> _Exercise requirements_:
All lines of the material that contain "newTxs" must be copied out.

> _Raw data_:
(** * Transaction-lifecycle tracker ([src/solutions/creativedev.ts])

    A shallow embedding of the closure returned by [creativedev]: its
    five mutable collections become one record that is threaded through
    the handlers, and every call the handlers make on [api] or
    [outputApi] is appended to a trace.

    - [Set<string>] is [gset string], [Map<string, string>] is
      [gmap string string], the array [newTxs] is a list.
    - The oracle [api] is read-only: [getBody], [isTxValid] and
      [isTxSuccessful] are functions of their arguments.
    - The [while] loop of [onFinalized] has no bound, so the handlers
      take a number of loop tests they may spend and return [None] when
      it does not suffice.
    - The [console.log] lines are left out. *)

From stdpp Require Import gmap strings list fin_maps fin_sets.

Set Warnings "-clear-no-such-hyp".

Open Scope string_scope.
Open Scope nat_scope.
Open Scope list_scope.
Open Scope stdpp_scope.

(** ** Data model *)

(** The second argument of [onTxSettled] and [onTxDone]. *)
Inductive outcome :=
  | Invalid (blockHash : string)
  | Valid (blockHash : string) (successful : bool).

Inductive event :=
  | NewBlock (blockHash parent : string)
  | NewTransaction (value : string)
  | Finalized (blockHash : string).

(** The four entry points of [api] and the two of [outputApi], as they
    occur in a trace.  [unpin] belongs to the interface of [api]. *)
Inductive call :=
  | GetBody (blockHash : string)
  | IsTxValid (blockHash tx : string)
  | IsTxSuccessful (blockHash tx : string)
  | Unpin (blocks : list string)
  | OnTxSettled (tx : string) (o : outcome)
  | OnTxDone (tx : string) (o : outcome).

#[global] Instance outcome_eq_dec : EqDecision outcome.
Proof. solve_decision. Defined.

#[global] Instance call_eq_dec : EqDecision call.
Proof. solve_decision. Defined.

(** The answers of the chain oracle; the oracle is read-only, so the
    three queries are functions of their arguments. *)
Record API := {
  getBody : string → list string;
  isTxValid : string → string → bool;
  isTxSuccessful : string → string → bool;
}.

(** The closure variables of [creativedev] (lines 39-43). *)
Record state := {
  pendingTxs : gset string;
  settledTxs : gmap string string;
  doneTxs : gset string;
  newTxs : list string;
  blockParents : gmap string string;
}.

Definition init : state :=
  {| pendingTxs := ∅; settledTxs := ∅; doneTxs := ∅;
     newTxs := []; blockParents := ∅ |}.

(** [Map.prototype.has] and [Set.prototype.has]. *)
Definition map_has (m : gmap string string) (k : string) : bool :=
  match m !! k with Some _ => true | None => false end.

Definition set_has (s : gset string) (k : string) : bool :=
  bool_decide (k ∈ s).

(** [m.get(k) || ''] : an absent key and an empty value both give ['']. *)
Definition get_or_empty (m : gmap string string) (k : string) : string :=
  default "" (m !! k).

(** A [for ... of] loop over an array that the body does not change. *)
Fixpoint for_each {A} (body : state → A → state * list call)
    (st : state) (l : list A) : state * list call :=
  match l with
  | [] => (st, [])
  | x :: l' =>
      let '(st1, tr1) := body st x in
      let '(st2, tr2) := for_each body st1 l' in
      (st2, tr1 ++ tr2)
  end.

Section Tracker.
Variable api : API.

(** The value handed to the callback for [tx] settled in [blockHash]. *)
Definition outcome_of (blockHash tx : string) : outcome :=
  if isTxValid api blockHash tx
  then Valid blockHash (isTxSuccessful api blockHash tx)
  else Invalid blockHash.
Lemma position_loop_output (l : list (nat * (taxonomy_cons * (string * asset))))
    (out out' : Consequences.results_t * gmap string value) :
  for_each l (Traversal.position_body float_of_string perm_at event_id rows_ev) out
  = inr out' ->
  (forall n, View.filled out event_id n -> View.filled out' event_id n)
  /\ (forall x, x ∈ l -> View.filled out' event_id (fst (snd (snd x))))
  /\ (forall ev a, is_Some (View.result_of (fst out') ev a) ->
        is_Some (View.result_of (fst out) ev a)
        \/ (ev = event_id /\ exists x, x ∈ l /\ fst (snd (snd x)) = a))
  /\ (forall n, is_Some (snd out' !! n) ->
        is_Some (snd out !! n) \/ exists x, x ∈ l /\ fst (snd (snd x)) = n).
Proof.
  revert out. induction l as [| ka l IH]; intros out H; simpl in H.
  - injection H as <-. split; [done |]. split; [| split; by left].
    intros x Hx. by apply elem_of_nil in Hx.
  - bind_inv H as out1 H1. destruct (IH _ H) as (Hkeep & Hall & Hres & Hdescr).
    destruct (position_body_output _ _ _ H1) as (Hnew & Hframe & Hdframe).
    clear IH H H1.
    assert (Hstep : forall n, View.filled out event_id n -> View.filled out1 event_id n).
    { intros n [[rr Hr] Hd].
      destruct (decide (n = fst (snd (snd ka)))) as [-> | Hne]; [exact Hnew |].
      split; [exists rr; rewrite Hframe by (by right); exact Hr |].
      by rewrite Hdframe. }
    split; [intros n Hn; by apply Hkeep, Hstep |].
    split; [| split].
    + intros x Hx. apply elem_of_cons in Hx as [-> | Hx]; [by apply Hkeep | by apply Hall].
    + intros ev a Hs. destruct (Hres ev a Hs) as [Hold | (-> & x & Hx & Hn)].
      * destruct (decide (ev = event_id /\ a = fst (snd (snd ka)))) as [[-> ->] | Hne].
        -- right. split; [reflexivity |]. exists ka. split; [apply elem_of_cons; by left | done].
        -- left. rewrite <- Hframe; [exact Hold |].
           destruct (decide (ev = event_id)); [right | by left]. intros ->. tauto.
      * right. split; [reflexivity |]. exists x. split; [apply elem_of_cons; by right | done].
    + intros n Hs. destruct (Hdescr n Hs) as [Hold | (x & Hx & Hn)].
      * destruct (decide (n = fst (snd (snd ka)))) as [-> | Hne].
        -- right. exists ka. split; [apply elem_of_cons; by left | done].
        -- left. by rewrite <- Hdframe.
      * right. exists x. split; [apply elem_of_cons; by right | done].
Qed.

> _Finished exercise_:
      [gmap string string], the array [newTxs] is a list.
  newTxs : list string;
     newTxs := []; blockParents := ∅ |}.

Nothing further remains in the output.